#### [Task objective]
In the entries below, find the line containing "Implicit Types (body", then copy it and every later line exactly, ending with the last line.

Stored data
============================================================

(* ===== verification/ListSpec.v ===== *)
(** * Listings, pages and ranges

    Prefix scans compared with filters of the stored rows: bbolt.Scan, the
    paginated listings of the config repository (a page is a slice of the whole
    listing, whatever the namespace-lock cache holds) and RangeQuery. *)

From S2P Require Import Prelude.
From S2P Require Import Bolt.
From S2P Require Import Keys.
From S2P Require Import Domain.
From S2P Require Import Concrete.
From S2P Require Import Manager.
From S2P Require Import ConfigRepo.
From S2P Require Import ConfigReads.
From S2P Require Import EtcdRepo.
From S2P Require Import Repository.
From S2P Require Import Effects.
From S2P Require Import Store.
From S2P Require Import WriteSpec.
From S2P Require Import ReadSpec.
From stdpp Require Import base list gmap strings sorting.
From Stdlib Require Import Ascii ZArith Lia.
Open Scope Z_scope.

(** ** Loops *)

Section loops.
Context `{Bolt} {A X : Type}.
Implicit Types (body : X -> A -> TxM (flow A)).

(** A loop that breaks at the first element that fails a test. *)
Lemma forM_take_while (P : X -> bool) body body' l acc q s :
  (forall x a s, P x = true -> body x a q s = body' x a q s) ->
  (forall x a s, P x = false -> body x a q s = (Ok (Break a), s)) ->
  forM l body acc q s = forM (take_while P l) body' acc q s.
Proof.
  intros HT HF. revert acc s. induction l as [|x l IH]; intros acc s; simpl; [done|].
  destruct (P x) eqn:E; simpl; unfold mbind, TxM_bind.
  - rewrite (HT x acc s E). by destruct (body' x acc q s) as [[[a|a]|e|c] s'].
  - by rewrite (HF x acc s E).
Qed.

============================================================

#### [Answer space]
Implicit Types (body : X -> A -> TxM (flow A)).

(** A loop that breaks at the first element that fails a test. *)
Lemma forM_take_while (P : X -> bool) body body' l acc q s :
  (forall x a s, P x = true -> body x a q s = body' x a q s) ->
  (forall x a s, P x = false -> body x a q s = (Ok (Break a), s)) ->
  forM l body acc q s = forM (take_while P l) body' acc q s.
Proof.
  intros HT HF. revert acc s. induction l as [|x l IH]; intros acc s; simpl; [done|].
  destruct (P x) eqn:E; simpl; unfold mbind, TxM_bind.
  - rewrite (HT x acc s E). by destruct (body' x acc q s) as [[[a|a]|e|c] s'].
  - by rewrite (HF x acc s E).
Qed.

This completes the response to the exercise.